What makes this country unique among all nations is the fact that our founding fathers believed so strongly in individualism that they placed the rights of the individual above the rights of the collective society, or the “common good.” From its inception, this country was founded on the precepts of individual freedom and individual responsibility. As an American, you have the freedom to live your life however you choose to live it. But the corollary of that freedom is that you also have to take responsibility for your life, and the choices you make, and the consequences of those choices.

It’s not the role of the government to protect you from yourself, or from your own bad choices, poor judgment, or ignorance. That’s up to you. It’s also not up to the government to provide you with basic necessities, like food, shelter, medical care, employment, recreation, or anything else, save the protection of your individual rights. All those are your responsibility to provide for yourself and your dependents. But, by the same token, neither does the government have the right to take away what is yours to provide those things for others.

The concept of private property is fundamental to the realization of individual freedom. What you earn by the fruits of your labor, your mind, your creativity, talents, and the skills you’ve worked to develop, belongs to you and you alone. You may choose to share what’s yours with whomever you want, but that, too, is up to you. It’s not up to the government to take what you earn and redistribute it to those who can’t, or won’t, or don’t earn.

Our founding fathers recognized that, to maximize individual freedom, you have to limit the powers of government. The only truly legitimate role of the government is to protect your rights from being infringed upon by others. Quite simply, the purpose of government is to protect me from you, and you from me, and both of us from a common enemy. Locally, that means law enforcement and criminal justice. Nationally, that means a strong military. I support both.

I’m not against all taxation. I recognize that you don’t get something for nothing. The protection of my rights as a citizen, and our national sovereignty, is worth a lot to me. And I’m willing to pay for that. But I’m not willing to pay for everything else anybody wants that they can’t afford to pay for themselves. If you want something of value, you have to provide value in return. Just because you can’t afford something, doesn’t give you the right to take it out of my pocket. Nobody owes you anything, except what you earn.

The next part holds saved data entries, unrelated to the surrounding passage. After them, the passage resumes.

(** Beyond the bounds that [NetConfig] validates: datagrams that hold a KCP segment, and a byte budget
    that is not the whole range of [usize]. *)
Record sane_config (cfg : NetConfig) : Prop := {
  sc_datagram : 50 ≤ nc_max_datagram_size cfg;
  sc_sessions : 0 ≤ nc_max_sessions_per_endpoint cfg;
  sc_per_ip : 0 ≤ nc_max_sessions_per_ip cfg;
  sc_session_bytes : 0 ≤ nc_max_session_queued_bytes cfg;
  sc_runtime_bytes : 0 ≤ nc_max_runtime_queued_bytes cfg < usize_max;
  sc_capacity : 0 ≤ nc_write_queue_capacity cfg
}.
Definition owner_reachable (cfg : NetConfig) (o : Owner) : Prop :=
  ∃ sh remote candidates local m o0,
    sane_config cfg ∧ calm 0 sh ∧ sh_config sh = cfg ∧
    start su m (owner_new su sh remote candidates local) = Done (Continue, o0) ∧ rtc owner_step o0 o.

Lemma owner_new_ok sh remote candidates local :
  sane_config (sh_config sh) → calm 0 sh → owner_ok su (sh_config sh) 0 0 (owner_new su sh remote candidates local).
Proof.
  intros [] Hc. split; try done. by apply new_wire_ok.
Qed.
Lemma keeps_start cfg m : keeps su cfg (start su m).
Proof.
  unfold start. apply keeps_bind; [apply keeps_get|]. intros [peer|]; [|apply keeps_ret]. destruct (su_initial_session su); [|apply keeps_ret].
  apply keeps_bind; [apply keeps_send_client_hello|]. intros [u|e].
  - apply keeps_bind; [apply keeps_put_peer|]. intros _. apply keeps_ret.
  - apply keeps_bind; [apply keeps_fail_owner|]. intros _. apply keeps_ret.
Qed.
Lemma calm_more n sh : calm 0 sh → live sh + Z.of_nat n ≤ u32_max → calm n sh.
Proof. intros [I _] Hn. by split. Qed.
Lemma iterate_ok cfg m b o :
  owner_ok su cfg 0 0 o → live (ow_shared o) + 256 ≤ u32_max →
  ∃ flow o', iterate stateless su m b o = Done (flow, o') ∧ owner_ok su cfg 0 0 o'.
Proof.
  intros Ho Hroom. destruct b as [read| | |]; cbn [iterate].
  - assert (owner_ok su cfg (256 + 0) 0 o) as Ho' by (destruct Ho; split; try done; by apply calm_more).
    exact (inbound_ok stateless su cfg m read 0%nat 0%nat o Ho').
  - exact (outbound_ok su cfg m 0%nat o Ho).
  - exact (keeps_cleanup su cfg 0%nat 0%nat o Ho).
  - exact (keeps_tick su cfg m 0%nat 0%nat o Ho).
Qed.
Lemma owner_reachable_ok cfg o : owner_reachable cfg o → owner_ok su cfg 0 0 o.
Proof.
  intros (sh & remote & candidates & local & m & o0 & Hs & Hc & <- & E & Hrun).
  destruct (keeps_start (sh_config sh) m 0%nat 0%nat _ (owner_new_ok sh remote candidates local Hs Hc)) as (flow & o1 & E1 & Ho).
  rewrite E in E1. injection E1 as <- <-. clear E. induction Hrun as [|o1 o2 o3 Hstep _ IH]; [done|]. apply IH. clear IH.
  destruct Hstep as [m' b o' Hroom E|sh' Hc' Ec].
  - destruct (iterate_ok _ m' b o1 Ho Hroom) as (flow & o2 & E2 & Ho2). rewrite E in E2. by injection E2 as _ <-.
  - destruct Ho. split; try done. cbn. by rewrite Ec.
Qed.

(** C4: whatever packets arrive, however the application uses and closes its sessions and whatever
    the sockets answer, the task of a datagram endpoint never panics.  It holds at most the
    configured number of KCP peers and half-open control exchanges, within the byte budgets; the
    permits it keeps are exactly those the per-address table counts, which respects its limit; and
    the messages it defers are counted exactly and never exceed the write queue.  This is for
    datagrams of at least 50 bytes, the least a KCP engine accepts ([NetConfig] admits 20 and more),
    a byte budget of the runtime below [usize::MAX], and as long as fewer than [2 ^ 32 - 256]
    session handles are in use. *)
Theorem endpoint_within_limits cfg o :
  owner_reachable cfg o →
  let w := ow_wire o in
  Z.of_nat (size (w_engines w)) + Z.of_nat (size (w_authorized w)) ≤ nc_max_sessions_per_endpoint cfg ∧
  Z.of_nat (size (w_pending w)) ≤ nc_max_sessions_per_endpoint cfg ∧
  total_queued w ≤ nc_max_runtime_queued_bytes cfg ∧
  (∀ key, active_of (ow_admission o) key = held key (map_to_list (ow_permits o)).*2 ∧
          active_of (ow_admission o) key ≤ nc_max_sessions_per_ip cfg) ∧
  ow_deferred_count o = sum_map len (ow_deferred o) ∧ ow_deferred_count o ≤ nc_write_queue_capacity cfg ∧
  (∀ m b, live (ow_shared o) + 256 ≤ u32_max → iterate stateless su m b o ≠ Panic).
Proof.
  intros Hr w. pose proof (owner_reachable_ok cfg o Hr) as Ho. pose proof Ho as [Hc Ecfg Hw Hf Ha Hl Ec Hroom].
  injection Hf as Hkind Hmtu Hpeers Hsession Hruntime. injection Hl as Hl1 Hl2. destruct Hw as ((_ & _ & Hn & _ & Hsl & Hmax & _) & _ & Hp & _).
  fold w in Hn, Hsl, Hmax, Hp, Hpeers, Hruntime. split; [lia|]. split; [lia|]. split; [unfold slack in Hsl; lia|]. split; [|split; [done|split; [lia|]]].
  - intros key. split; [apply (ai_active _ _ Ha)|]. rewrite <- Hl1. apply (ai_limit _ _ Ha).
  - intros m b Hfit. destruct (iterate_ok cfg m b o Ho Hfit) as (flow & o' & -> & _). done.
Qed.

The other fundamental building block of a free society is the free market. Some people confuse the phrase “free market” with “big business.” Those two concepts are orthogonal. A free market simply means that every transaction is entered into by the free will of the participants, with no coercion. A free market transaction is always win-win because, if either party doesn’t believe he’s getting more value than what he’s exchanging for it, he can walk away from the transaction. When the government imposes subsidies, tariffs, price controls, quotas, or other regulatory constraints upon the free market, it only serves to circumvent the free will of the people to choose how best to spend the money we earn, under the premise that the government knows what’s best for us better than we do.

The basic building blocks of freedom are free will, free markets, private property, and limited government. And that’s what conservatism in America is about.